A campanha, infelizmente, ainda tem seus problemas. Alguns inimigos têm ataques irritantes que matam com apenas um golpe, a seção do monotrilho é contrária a toda a filosofia do jogo e cutscenes desinteressantes interrompem o tiroteio frequentemente demais. Ou seja, Vanquish sofre da "síndrome Platinum": assim como Bayonetta, Metal Gear Rising (Multi) e The Wonderful 101 (Wii U), ele é repleto de ideias bacanas, mas merecia uma continuação para aperfeiçoar a fórmula. Infelizmente, Bayonetta foi a única franquia a continuar, mas Bayonetta 2 (Wii U) prova justamente esse ponto.
No fim, meu modo favorito continua sendo os desafios, que são similares ao Horde Mode de Gears of War: o jogador deve sobreviver pela maior quantidade possível de tempo enquanto ondas de inimigos aparecem. Nesse modo, é possível experimentar a diversidade de armas do jogo melhor do que na campanha, além de dar espaço para experimentar técnicas, aprimorar habilidades e conseguir uma pontuação melhor.
É inevitável imaginar como seria um modo multiplayer de Vanquish, mas, ao mesmo tempo, parece impossível adaptar uma mecânica como o AR Mode para multiplayer. Sem dúvida, a ausência deste modo foi um sério problema para as vendas do game em 2010, mas, em 2017, acho que já há uma diversidade grande o suficiente de jogos assim. Por outro lado, os jogadores mais empolgados podem rejogá-lo em dificuldades cada vez mais altas (até "God Hard") e buscando pontuações melhores, outra característica inerente dos jogos da Platinum.
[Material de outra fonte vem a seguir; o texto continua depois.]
Definition nanoseconds : Z := 1000000000.
Definition verify_resource_claims (r : WorkResult) : bool :=
  let metrics := wr_execution_metrics r in
  if end_time metrics <=? start_time metrics then false
  else
    let duration_secs := (end_time metrics - start_time metrics) / nanoseconds in
    if to_u64 (duration_secs * 10) <? cpu_time_ms metrics / 1000 then false
    else negb ((memory_used_mb metrics =? 0) || (1000000 <? memory_used_mb metrics)).

(** Sixty-four bytes: the hash of the vote, twice. *)
Definition sign_vote (vote : bool) (result_id : Hash) : Bytes :=
  let hash := blake3 (result_id ++ [if vote then 1 else 0]) in hash ++ hash.

Definition discrepancies (proof_valid output_matches resources_valid : bool) : list string :=
  (if proof_valid then [] else ["Invalid execution proof"%string]) ++
  (if output_matches then [] else ["Re-execution output mismatch"%string]) ++
  (if resources_valid then [] else ["Resource usage claims invalid"%string]).

Definition verify_work_result (clock : ExecutionClock) (r : WorkResult) (validator : PublicKey) : VM ValidationVote :=
  s ← mread (fun s => s);
  proof_valid ← mresult (verify_execution_proof s r);
  re_exec ← (if vc_require_re_execution (rv_config s)
             then x ← deterministic_re_execution clock r; mret (Some (rx_output_hash x), rx_matches x)
             else mret (None, true));
  let (re_execution_hash, output_matches) := re_exec : option Hash * bool in
  let resources_valid := verify_resource_claims r in
  let vote_accepts := proof_valid && output_matches && resources_valid in
  let details := if vote_accepts then None else Some (String.concat "; " (discrepancies proof_valid output_matches resources_valid)) in
  mret (mkValidationVote validator vote_accepts re_execution_hash details (sign_vote vote_accepts (wr_result_id r))).
(** The primary aggregator is a member with the smallest score of all, and a member may aggregate exactly when it is
    the primary one or the timeout has passed; nobody else may. *)
Theorem can_aggregate_correct s member_pk members elapsed :
  can_aggregate scores_iter s member_pk members elapsed = true <->
  (exists m, m ∈ members /\ qm_public_key m = member_pk) /\
  (select_primary_aggregator scores_iter members = Some member_pk \/ ag_timeout_secs s <= elapsed) /\
  exists m, m ∈ members /\ select_primary_aggregator scores_iter members = Some (qm_public_key m) /\
    forall m', m' ∈ members -> bytes_leb (qm_vrf_score m) (qm_vrf_score m') = true.
Proof.
  unfold can_aggregate, is_timeout_elapsed. destruct (existsb _ _) eqn:E; cbn [negb].
  - apply existsb_exists in E as (m & Hm%list_elem_of_In & Hpk%bool_decide_eq_true). destruct (primary_spec members) as (p & Hp & Es & Hmin); [by intros ->; apply elem_of_nil in Hm|].
    rewrite Es. cbn -[Z.leb]. rewrite <-Z.leb_le. case_bool_decide as Hb.
    + split; [intros _|done]. split; [by exists m|]. split; [left; congruence|by exists p].
    + split; [intros Ht; split; [by exists m|]; split; [by right|by exists p]|intros (_ & [Hs|Hs] & _); [congruence|done]].
  - split; [done|]. intros ((m & Hm & <-) & _). rewrite <-E. apply existsb_exists. exists m. split; [by apply list_elem_of_In|by apply bool_decide_eq_true].
Qed.
End aggregator_facts.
Depois de jogar diversos jogos longos este ano, foi satisfatório completar Vanquish sem tanto compromisso. O jogo pode ter alguns problemas e não ter mais o valor disruptivo que tinha em 2010 mas, com as melhorias técnicas e a quantidade de ideias únicas presentes no título, não deixa de ser um jogo de ação obrigatório para fãs de shooters e da Platinum. Um Vanquish 2 também seria muito bem-vindo.
Prós
- Versão de PC resolve problemas técnicos do jogo;
- Sete anos depois, várias mecânicas permanecem únicas;
- Profundidade das mecânicas incentiva jogar a campanha repetidas vezes;
- Modo de desafios permite que o jogador se aperfeiçoe no combate.
Contras
- Campanha é relativamente curta e conta com uma narrativa esquecível;
- Ausência de modo multiplayer pode afetar longevidade do jogo;
- Alguns aspectos da interface e dos visuais poderiam ter sido aprimorados.